**Goal of the exercise:** In the records below, find the line holding "(** A window" and the line holding "window_ok w' /\ w_panes". Set down both, with every line between them, exactly.

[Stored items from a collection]
═══
Lemma swap_panes_between_spec first i second j :
  window_ok first -> window_ok second ->
  (forall id, id ∈ ids_of (w_panes first) -> id ∉ ids_of (w_panes second)) ->
  (i < length (w_panes first))%nat -> (j < length (w_panes second))%nat ->
  exists first' second', swap_panes_between first i second j = Ok (first', second')
    /\ (window_core first' /\ root_ok first' /\ synced first' /\ (filled first -> filled first'))
    /\ (window_core second' /\ root_ok second' /\ synced second' /\ (filled second -> filled second'))
    /\ ids_of (w_panes first') ++ ids_of (w_panes second')
       ≡ₚ ids_of (w_panes first) ++ ids_of (w_panes second).
Proof.
  intros Hok1 Hok2 Hdis Hi Hj.
  destruct (lookup_lt_is_Some_2 _ _ Hi) as [p1 Hp1]. destruct (lookup_lt_is_Some_2 _ _ Hj) as [p2 Hp2].
  unfold swap_panes_between, index_or_panic. rewrite Hp1, Hp2. cbn [mbind outcome_bind].
  assert (ids_of (w_panes first) !! i = Some (p_id p1)) as H1
    by (unfold ids_of; by rewrite list_lookup_fmap, Hp1).
  assert (ids_of (w_panes second) !! j = Some (p_id p2)) as H2
    by (unfold ids_of; by rewrite list_lookup_fmap, Hp2).
  pose proof (list_elem_of_lookup_2 _ _ _ H1) as E1. pose proof (list_elem_of_lookup_2 _ _ _ H2) as E2.
  destruct (swapped_in_ok first i p1 p2 Hok1 Hp1) as (A1 & A2 & A3 & A4 & A5);
    [by intros H; apply (Hdis _ H)|].
  destruct (swapped_in_ok second j p2 p1 Hok2 Hp2) as (B1 & B2 & B3 & B4 & B5); [by apply Hdis|].
  exists (swapped_in first i p1 p2), (swapped_in second j p2 p1). split; [done|].
  split; [done|]. split; [done|].
  rewrite A5, B5. set (l := ids_of (w_panes first)) in *. set (k := ids_of (w_panes second)) in *.
  rewrite <- (Permutation_insert_swap (l ++ k) i (length l + j) (p_id p1) (p_id p2)).
  - rewrite insert_app_l by (by eapply lookup_lt_Some).
    rewrite insert_app_r_alt by (rewrite length_insert; lia). rewrite length_insert.
    by replace (length l + j - length l)%nat with j by lia.
  - by apply lookup_app_l_Some.
  - rewrite lookup_app_r by lia. by replace (length l + j - length l)%nat with j by lia.
Qed.
(** ** The rectangles of a window *)

Lemma geometry_unique w g h :
  indexed w -> g ∈ w_pane_geometries w -> h ∈ w_pane_geometries w ->
  g_index g = g_index h -> g = h.
Proof.
  unfold indexed. intros Hix Hg Hh He.
  assert (NoDup (g_index <$> w_pane_geometries w)) as Hnd.
  { rewrite Hix. apply NoDup_ListNoDup, seq_NoDup. }
  apply list_elem_of_lookup in Hg as [i Hi]. apply list_elem_of_lookup in Hh as [j Hj].
  assert (i = j) as ->; [|congruence].
  eapply (NoDup_lookup _ _ _ (g_index g) Hnd); rewrite list_lookup_fmap;
    [by rewrite Hi|rewrite Hj; simpl; congruence].
Qed.

Lemma find_geometry w i :
  indexed w -> (i < length (w_panes w))%nat ->
  exists g, find (fun r => (g_index r =? i)%nat) (w_pane_geometries w) = Some g
            /\ g ∈ w_pane_geometries w /\ g_index g = i.
Proof.
  unfold indexed. intros Hix Hi.
  assert (i ∈ g_index <$> w_pane_geometries w) as (g & -> & Hg)%list_elem_of_fmap.
  { rewrite Hix. apply elem_of_seq. lia. }
  unfold find. destruct (List.find (fun r => (g_index r =? g_index g)%nat) (w_pane_geometries w)) as [h|] eqn:Hf.
  - apply find_some in Hf as [Hin He]. bool_to_prop. exists h. by rewrite list_elem_of_In.
  - apply list_elem_of_In in Hg. pose proof (find_none _ _ Hf g Hg) as Hn. simpl in Hn.
    by rewrite Nat.eqb_refl in Hn.
Qed.

Lemma geometry_index_lt w g :
  indexed w -> g ∈ w_pane_geometries w -> (g_index g < length (w_panes w))%nat.
Proof.
  unfold indexed. intros Hix Hg. assert (g_index g ∈ g_index <$> w_pane_geometries w) as H.
  { apply list_elem_of_fmap. by exists g. }
  rewrite Hix in H. apply elem_of_seq in H. lia.
Qed.
Lemma panes_tile_window_witness :
  let cs := [CReplaceGeometries dragged; CResizePane (Some "0") (mkSize 500 2); CSetPolicy EvenGrid;
             CSplit Vertical (Some (Percent 25 AxisColumns)) false; CKill (Some "%1");
             CRotate true; CTake None] in
  state_ok demo /\ length (w_panes (exec cs demo).1.2) = 2%nat
  /\ tiles (w_pane_geometries (exec cs demo).1.2) 0 0 (w_size (exec cs demo).1.2).
Proof.
  intros cs. split; [exact (proj1 demo_ok)|]. split; [vm_compute; reflexivity|].
  assert (along admissible cs demo) as Ha by (apply along_admissible; vm_compute; reflexivity).
  refine (panes_tile_window cs demo (proj1 demo_ok) Ha _).
  apply (ends_tiled_b_spec cs true); [exact (proj1 demo_ok)|exact Ha|intros _; split; exact (proj2 demo_ok)|].
  vm_compute. reflexivity.
Defined.

Example border_drag_tiles : fills_b (CReplaceGeometries dragged) demo = true.
Proof. vm_compute. reflexivity. Qed.

(** An accepted resize of one pane of a tiled window leaves panes that fill the
    window exactly when the pane had the size before: [resize_pane_at_index]
    stores the size and neither takes the cells from the neighbours nor gives
    them to these. *)
Theorem pane_resize_fills_iff w index size :
  window_ok w -> filled w -> (index < length (w_panes w))%nat -> u16_size size ->
  validate_pane_size size = Ok tt ->
  filled (resize_pane_at_index index size w).1 <-> size_at (w_panes w) index = Some size.
Proof. apply resize_at_fills_iff. Qed.

(** A window whose last pane was taken keeps its tree and rectangles without a
    pane: splitting it and toggling its zoom index its active pane. *)
Theorem taking_last_pane_breaks_window :
  let s := (run (CTake None) demo_start).1 in
  w_panes s.2 = [] /\ (run (CTake None) demo_start).2 = Ok tt
  /\ (run (CSplit Vertical None true) s).2 = Panic /\ (run CToggleZoom s).2 = Panic.
Proof. vm_compute. repeat split; reflexivity. Qed.

(** Splitting the active pane either fails and changes nothing, or adds
    exactly one pane, right after the active slot and with a new identity; the
    new pane is focused exactly when asked, the other panes keep their
    identities, and a filled window stays filled. *)
Theorem split_adds_one_pane ids w d req select_new :
  window_ok w -> ids_ahead ids w -> (next_pane ids < u64_max)%N ->
  match split_active_with_requested_size d req select_new (ids, w) with
  | (ids', w', Ok p) =>
      window_ok w' /\ w_panes w' !! S (w_active_pane_index w) = Some p
      /\ w_active_pane_index w' = (if select_new then S (w_active_pane_index w) else w_active_pane_index w)
      /\ p_id p ∉ ids_of (w_panes w) /\ ids_of (w_panes w') ≡ₚ p_id p :: ids_of (w_panes w)
      /\ (rebalance_fits w (S (length (w_panes w))) -> filled w -> filled w')
  | (ids', w', Err _) => ids' = ids /\ w' = w
  | (_, _, Panic) => False
  end.
Proof.
  intros Hok Ha Hn. pose proof (split_active_spec ids w d req select_new Hok Ha Hn) as H.
  destruct (split_active_with_requested_size d req select_new (ids, w)) as [[ids' w'] [p|e|]]; try done.
  destruct H as (Hok' & _ & _ & _ & Hp & Hact & Hperm & Hf & _). do 3 (split; [done|]). split; [|done].
  pose proof (wc_ids w' (wo_core w' Hok')) as Hnd. rewrite Hperm in Hnd. by apply NoDup_cons in Hnd as [? _].
Qed.

Lemma split_adds_one_pane_witness :
  window_ok demo.2 /\ ids_ahead demo.1 demo.2
  /\ match split_active_with_requested_size Vertical None true (demo.1, demo.2) with
     | (_, w', Ok p) => p_id p = "%4" /\ p_id p ∉ ids_of (w_panes demo.2)
     | _ => False
     end.
Proof.
  pose proof (proj1 demo_ok) as Hs. destruct demo as [ids w] eqn:E. destruct Hs as (Hok & _ & Ha).
  assert (next_pane ids < u64_max)%N as Hn
    by (replace ids with demo.1 by (by rewrite E); vm_compute; reflexivity).
  split; [exact Hok|]. split; [exact Ha|]. cbn [fst snd].
  pose proof (split_adds_one_pane ids w Vertical None true Hok Ha Hn) as H.
  assert (match split_active_with_requested_size Vertical None true (demo.1, demo.2) with
          | (_, _, Ok p) => p_id p = "%4" | _ => False end) as H1 by (vm_compute; reflexivity).
  rewrite E in H1. cbn [fst snd] in H1.
  destruct (split_active_with_requested_size Vertical None true (ids, w)) as [[ids' w'] [p|e|]]; try done.
  destruct H as (_ & _ & _ & H & _). split; [exact H1|exact H].
Defined.

(** Killing a pane fails without effect (unknown target, or the last pane) or
    removes exactly the named pane: the others keep their order; when another
    pane than the active one goes, the active pane stays active, and when the
    active pane goes the most recently focused survivor becomes active, or the
    pane that takes over the slot when none was focused before. *)
Theorem kill_pane_focuses_successor w target :
  window_ok w ->
  match kill_pane target w with
  | (w', Ok removed) => exists index, target_or_active w target = Ok index
      /\ w_panes w !! index = Some removed
      /\ ids_of (w_panes w') = ids_of (remove_at index (w_panes w))
      /\ active_id w' = focus_successor w index
      /\ window_ok w' /\ (rebalance_fits w (length (w_panes w) - 1) -> filled w -> filled w')
  | (w', Err _) => w' = w
  | (_, Panic) => False
  end.
Proof.
  intros Hok. pose proof (kill_pane_spec w target Hok) as H.
  destruct (kill_pane target w) as [w' [p|e|]]; [|done|done].
  destruct H as (index & H1 & H2 & H3 & _ & H4 & H5 & H6). by exists index.
Qed.

Lemma kill_pane_focuses_successor_witness :
  window_ok demo.2
  /\ match kill_pane None demo.2 with
     | (w', Ok removed) => p_id removed = "%3" /\ active_id w' = focus_successor demo.2 2
     | _ => False
     end
  /\ focus_successor demo.2 2 = Some "%2".
Proof.
  pose proof (proj1 demo_ok) as Hs. destruct demo as [ids w] eqn:E. destruct Hs as (Hok & _).
  cbn [snd]. pose proof (kill_pane_focuses_successor w None Hok) as H. split; [exact Hok|].
  assert (match kill_pane None demo.2 with (_, Ok p) => p_id p = "%3" | _ => False end
          /\ w_active_pane_index demo.2 = 2%nat /\ focus_successor demo.2 2 = Some "%2") as (H1 & H2 & H3)
    by (vm_compute; repeat split; reflexivity).
  rewrite E in H1, H2, H3. cbn [snd] in H1, H2, H3. split; [|exact H3].
  destruct (kill_pane None w) as [w' [p|e|]]; try done.
  destruct H as (index & H4 & _ & _ & H5 & _). simpl in H4. injection H4 as <-. rewrite H2 in H5.
  split; [exact H1|exact H5].
Defined.

(** In a filled window, moving the focus in a direction that has a pane and
    then in the opposite direction returns to the pane it started from. *)
Theorem navigation_reverses w d a :
  window_ok w -> synced w -> filled w ->
  active_rect w = Some a -> direct_candidates w a d <> [] ->
  exists w1 w2, select_adjacent_pane d w = (w1, Ok tt)
    /\ select_adjacent_pane (opposite d) w1 = (w2, Ok tt)
    /\ active_id w1 <> active_id w /\ active_id w2 = active_id w.
Proof. intros. by apply (navigation_reverses_aux w d a). Qed.

Lemma navigation_reverses_witness :
  exists w1 w2, select_adjacent_pane NavLeft demo.2 = (w1, Ok tt)
    /\ select_adjacent_pane NavRight w1 = (w2, Ok tt)
    /\ active_id w1 <> active_id demo.2 /\ active_id w2 = active_id demo.2.
Proof.
  pose proof demo_ok as [Hs [Hsy Hf]].
  assert (active_rect demo.2 = Some (mkGeometry 2 40 12 40 12)) as Ha by (vm_compute; reflexivity).
  assert (bool_decide (length (direct_candidates demo.2 (mkGeometry 2 40 12 40 12) NavLeft) = 1%nat) = true)
    as Hc by (vm_compute; reflexivity).
  apply bool_decide_eq_true in Hc.
  destruct demo as [ids w]. destruct Hs as (Hok & _). cbn [snd] in *.
  apply (navigation_reverses w NavLeft (mkGeometry 2 40 12 40 12) Hok Hsy Hf Ha).
  intros E. rewrite E in Hc. discriminate Hc.
Defined.

(** C28. A well-formed window whose stored rectangles are those of its tree
    ([synced]) and whose panes fill it, each with a cell ([filled]), is accepted
    when it is restored from its own panes, rectangles and split tree, as a
    snapshot keeps them, and comes back with the same panes, tree, rectangles,
    size, policy and active slot; the focus history, the last pane and the zoom
    are not in a snapshot. *)
Theorem restore_roundtrip w :
  window_ok w -> synced w -> filled w ->
  exists w', from_restored_parts_with_layout (w_id w) (w_index w) (w_name w) (w_size w) (w_panes w)
               (snapshot_layout w) = Ok w'
    /\ w_panes w' = w_panes w /\ w_layout_root w' = w_layout_root w
    /\ w_pane_geometries w' = w_pane_geometries w /\ w_size w' = w_size w
    /\ w_active_pane_index w' = w_active_pane_index w /\ w_layout_policy w' = w_layout_policy w
    /\ window_ok w' /\ filled w'.
Proof. apply restore_snapshot. Qed.

Lemma restore_roundtrip_witness :
  exists w', from_restored_parts_with_layout (w_id demo.2) (w_index demo.2) (w_name demo.2)
    (w_size demo.2) (w_panes demo.2) (snapshot_layout demo.2) = Ok w' /\ w_panes w' = w_panes demo.2.
Proof.
  pose proof demo_ok as [Hs [Hsy Hf]]. destruct demo as [ids w]. destruct Hs as (Hok & _). cbn [snd] in *.
  destruct (restore_roundtrip w Hok Hsy Hf) as (w' & H1 & H2 & _). exists w'. split; [exact H1|exact H2].
Defined.

(** Whatever parts a snapshot holds, a restored window is well formed: its tree
    mentions every slot once, exactly one pane is active, and given rectangles
    are accepted only when they lie inside the window, do not overlap and are
    the rectangles of the tree. *)
Theorem restored_window_well_formed id index name size panes layout w :
  NoDup (ids_of panes) -> u16_size size -> panes_u16 panes ->
  from_restored_parts_with_layout id index name size panes layout = Ok w ->
  window_ok w /\ synced w /\ ids_of (w_panes w) = ids_of panes
  /\ (forall gs, rl_pane_geometries layout = Some gs ->
        w_pane_geometries w = gs /\ Forall (fun g => outside size g = false) gs
        /\ ForallOrdPairs (fun g h => pane_geometries_overlap g h = false) gs).
Proof. apply restore_sound. Qed.

(** Two panes stacked, restored from their sizes alone. *)
Definition stacked_panes : list Pane :=
  [mkPane "%1" 7 "a" TitleDefault (mkSize 80 10) false true;
   mkPane "%2" 7 "b" TitleDefault (mkSize 80 14) true false].

Lemma restored_window_well_formed_witness :
  NoDup (ids_of stacked_panes)
  /\ exists w, from_restored_parts_with_layout "@4" 1 "logs" (mkSize 80 24) stacked_panes
                 (mkRestoredLayout None None Tiled) = Ok w /\ window_ok w.
Proof.
  assert (NoDup (ids_of stacked_panes)) as Hnd by (apply (bool_decide_unpack _); vm_compute; exact I).
  split; [exact Hnd|].
  destruct (from_restored_parts_with_layout "@4" 1 "logs" (mkSize 80 24) stacked_panes
              (mkRestoredLayout None None Tiled)) as [w| |] eqn:H; [|vm_compute in H; discriminate H..].
  exists w. split; [reflexivity|].
  refine (proj1 (restored_window_well_formed _ _ _ _ _ _ w Hnd _ _ H)).
  - split; vm_compute; split; discriminate.
  - repeat constructor; vm_compute; discriminate.
Defined.

(** Rebuilding a split tree from rectangles terminates for every non-empty
    list of rectangles and gives a tree with exactly their indices as leaves
    and at least two children per split. *)
Theorem tree_reconstruction_total gs :
  gs <> [] ->
  exists n, Reconstruct.from_geometries gs = Ok n /\ leaves n ≡ₚ g_index <$> gs /\ arity_ok n = true.
Proof. apply from_geometries_total. Qed.

Lemma tree_reconstruction_total_witness :
  w_pane_geometries demo.2 <> []
  /\ exists n, Reconstruct.from_geometries (w_pane_geometries demo.2) = Ok n /\ arity_ok n = true.
Proof.
  assert (w_pane_geometries demo.2 <> []) as H.
  { assert (bool_decide (length (w_pane_geometries demo.2) = 3%nat) = true) as Hl by (vm_compute; reflexivity).
    apply bool_decide_eq_true in Hl. intros E. rewrite E in Hl. discriminate Hl. }
  split; [exact H|].
  destruct (tree_reconstruction_total _ H) as (n & H1 & _ & H2). exists n. split; [exact H1|exact H2].
Defined.

(** A restored tree is accepted exactly when it mentions every slot of the
    window once and every split has at least two children. *)
Theorem restored_tree_accepted_iff n m :
  validate_pane_indices n m = Ok tt <-> leaves n ≡ₚ seq 0 m /\ arity_ok n = true.
Proof. apply validate_pane_indices_Ok. Qed.

(** Selecting another pane records where the focus was: the last-pane command
    returns to it, and it is the most recent entry of the focus history. *)
Theorem select_last_returns w index :
  window_ok w -> (index < length (w_panes w))%nat -> index <> w_active_pane_index w ->
  let w1 := set_active_pane_index index w in
  last (w_pane_focus_history w1) = active_id w
  /\ exists w2, select_last_pane w1 = (w2, Ok tt) /\ active_id w2 = active_id w.
Proof. intros Hok Hlt Hne w1. by apply select_then_last. Qed.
═══
**Solved problem:**
(** A window whose last pane was taken keeps its tree and rectangles without a
    pane: splitting it and toggling its zoom index its active pane. *)
Theorem taking_last_pane_breaks_window :
  let s := (run (CTake None) demo_start).1 in
  w_panes s.2 = [] /\ (run (CTake None) demo_start).2 = Ok tt
  /\ (run (CSplit Vertical None true) s).2 = Panic /\ (run CToggleZoom s).2 = Panic.
Proof. vm_compute. repeat split; reflexivity. Qed.

(** Splitting the active pane either fails and changes nothing, or adds
    exactly one pane, right after the active slot and with a new identity; the
    new pane is focused exactly when asked, the other panes keep their
    identities, and a filled window stays filled. *)
Theorem split_adds_one_pane ids w d req select_new :
  window_ok w -> ids_ahead ids w -> (next_pane ids < u64_max)%N ->
  match split_active_with_requested_size d req select_new (ids, w) with
  | (ids', w', Ok p) =>
      window_ok w' /\ w_panes w' !! S (w_active_pane_index w) = Some p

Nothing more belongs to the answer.